My parents, both artists, were also great collectors and childhood holidays were often spent searching for bits and pieces, usually on a chilly beach somewhere.
From a very early age I have collected things and arranged them. Now, more recently, I understand this as a need to give order to things, partly to make order out of chaos but also to show things to their full potential and to highlight subtle connections and differences. Hence, much of the work has a sense of formality and a strong structure even when it is playful.
This constant search for “stuff” which appeals (often for the most obscure reasons), is as much a part of the work process as are the thoughts instigated by the things I collect and then the physical construction of a work of art at the end.
I hope to highlight things which are often inherently humble, maybe discarded, rusted, distorted or faded but have had a past life and use somewhere else. I don’t analyze too deeply what the initial attraction is to this strange mix of collected objects. Things mean something for all sorts of reasons. They may simply be beautiful, quirky, sentimental or have strong associations.
I love the element of mystery surrounding old objects – the questions as to their meaning, their origin and age – in other words, their “secret lives”.
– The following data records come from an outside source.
(** the user's buffer cannot be written: the item goes back to the list *)
Lemma put_back m0 w0 w e i x cnt :
  sending w e -> epis w !! i = Some x -> epi_ep x = ep -> i ∉ rdllist e -> i ∉ txlist e ->
  keeps_lvl (fun j => j <> i) w0 w -> run_le scanning w0 w ->
  0 <= cnt <= maxevents -> buf_ok ep m0 cnt (ubuf w) ->
  exists v w', (upd_ep ep (fun e => set_txlist (i :: txlist e) e) ;;
    ep_pm_stay_awake i ;; mret (if cnt =? 0 then - EFAULT else cnt)) w = Ret v w' /\
    delivery m0 w0 v w'.
Proof.
  intros [H1 H2 H3 He Hb] Hx Hep Hr Ht K R Hc Hu. set (e' := set_txlist (i :: txlist e) e).
  destruct (relist_item scanning w0 w ep e e' i x) as [R2 K2]; try done; [by right|by left|].
  destruct (stay_awake_cb (put_ep ep e' w) i x) as (w2 & E2 & C2); [done|].
  assert (upd_ep ep (fun e => set_txlist (i :: txlist e) e) w = Ret tt (put_ep ep e' w)) as E1
    by exact (upd_ep_eq w ep e _ He).
  eexists _, w2. mrun E1. mrun E2.
  destruct (cb_env _ _ C2) as (_ & Hsc & _ & Hub & _). split; [done|]. split_and!.
  - eapply run_le_trans; [exact R|]. eapply run_le_trans; [exact R2|by apply run_cb].
  - unfold honest_world. rewrite Hsc, (cb_devs _ _ C2). apply (po_honest _ _ H1).
  - intros j P _ Hj. apply (lvl_cb _ _ _ _ _ C2). by apply K2.
  - destruct (cnt =? 0); [by left|right]. by rewrite Hub.
Qed.

Lemma delivery_trans m0 w w1 v w2 :
  run_le scanning w w1 -> keeps_lvl (level m0) w w1 -> delivery m0 w1 v w2 -> delivery m0 w v w2.
Proof.
  intros R K (R2 & Hh & K2 & Hv). split_and!; [by eapply run_le_trans|done|by eapply keeps_lvl_trans|done].
Qed.

Lemma send_events_ok m0 head : forall cnt w e,
  0 <= cnt <= maxevents -> sending w e -> (forall i, i ∈ head -> belongs (epis w) ep i) ->
  map_le (fun _ => item_step) m0 (epis w) -> buf_ok ep m0 cnt (ubuf w) ->
  exists v w', ep_send_events_proc poll put_ok ep maxevents head cnt w = Ret v w' /\ delivery m0 w v w'.
Proof.
  induction head as [|i head IH]; intros cnt w e Hc Hs Hi Hm Hu.
  { exists cnt, w. split; [done|]. split_and!; [apply run_le_refl|apply (sd_ok _ _ Hs)|apply keeps_lvl_refl|auto]. }
  destruct (decide (cnt < maxevents)) as [Hlt|Hge].
  2: { exists cnt, w. split; [simpl; by rewrite (proj2 (Z.ltb_ge _ _)) by lia|].
       split_and!; [apply run_le_refl|apply (sd_ok _ _ Hs)|apply keeps_lvl_refl|auto]. }
  destruct (Hi i) as (x & Hx & Hep); [set_solver|].
  destruct (unlink_poll w e i x head cnt Hs Hx Hep Hlt) as (m & w1 & e1 & -> & R1 & S1 & I1 & K1 & L1 & M1 & N1 & N2).
  injection I1 as I1 U1. rewrite <- I1 in Hx, Hm. rewrite <- U1 in Hu.
  assert (forall w', run_le scanning w1 w' -> forall j, j ∈ head -> belongs (epis w') ep j) as Hh.
  { intros w' Hr j Hj. apply (belongs_step _ _ _ _ (rl_epis _ _ _ Hr)). rewrite I1. apply Hi. set_solver. }
  unfold sent. destruct (m =? 0) eqn:Em; [|destruct (put_ok (Z.to_nat cnt)) eqn:Ep; simpl].
  - zbool. subst m. destruct (IH cnt w1 e1) as (v & w2 & E2 & D2); try done; [apply Hh, run_le_refl|].
    exists v, w2. split; [done|]. eapply delivery_trans; [done| |exact D2].
    intros j P _ Hl. destruct (decide (j = i)) as [->|Hne]; [|by apply K1].
    apply lvl_caught. eapply lvl_weaken; [exact L1|done].
  - destruct (store_item m0 w w1 e1 i x cnt m) as (w2 & E2 & R2 & H2 & U2 & K2); try done.
    destruct (sending_run _ _ _ S1 R2 H2) as [e2 S2].
    destruct (IH (cnt + 1) w2 e2) as (v & w3 & E3 & D3); try done; [lia|by apply Hh| | |].
    + eapply map_le_trans; [|exact Hm|apply (rl_epis _ _ _ R2)]. intros k. apply item_step_trans.
    + rewrite U2. apply buf_ok_snoc; [lia|done|].
      destruct (map_le_back _ _ _ _ _ Hm Hx) as (x0 & Hx0 & Sx). zbool. by eapply (delivered_step ep i x0 x).
    + exists v, w3. mrun (get_epi_eq _ _ _ Hx). unfold mbind at 1, M_bind at 1, modify. mrun E2.
      split; [done|]. eapply delivery_trans; [|exact K2|exact D3]. by eapply run_le_trans.
  - by apply (put_back m0 w w1 e1 i x cnt).
Qed.
End Send.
Groups of items and collections seem to be a way of reinforcing something by means of repetition. Having lectured in Textiles for many years, I understand how the repetition of an image alters one’s perception of it and allow one to see it in a fresh way.
I am attracted to the small scale because it gives a sense of intimacy – drawing you in close. I like the idea of something that can be held in the hand and examined rather than demand that you stand back and remove yourself in order to absorb an idea.
For similar reasons, in the last few years, my work has become more interactive. Things open up, light up, hide secrets then reveal themselves requiring participation and an element of surprise and hopefully instilling the same sense of fun and discovery that these objects hold for me.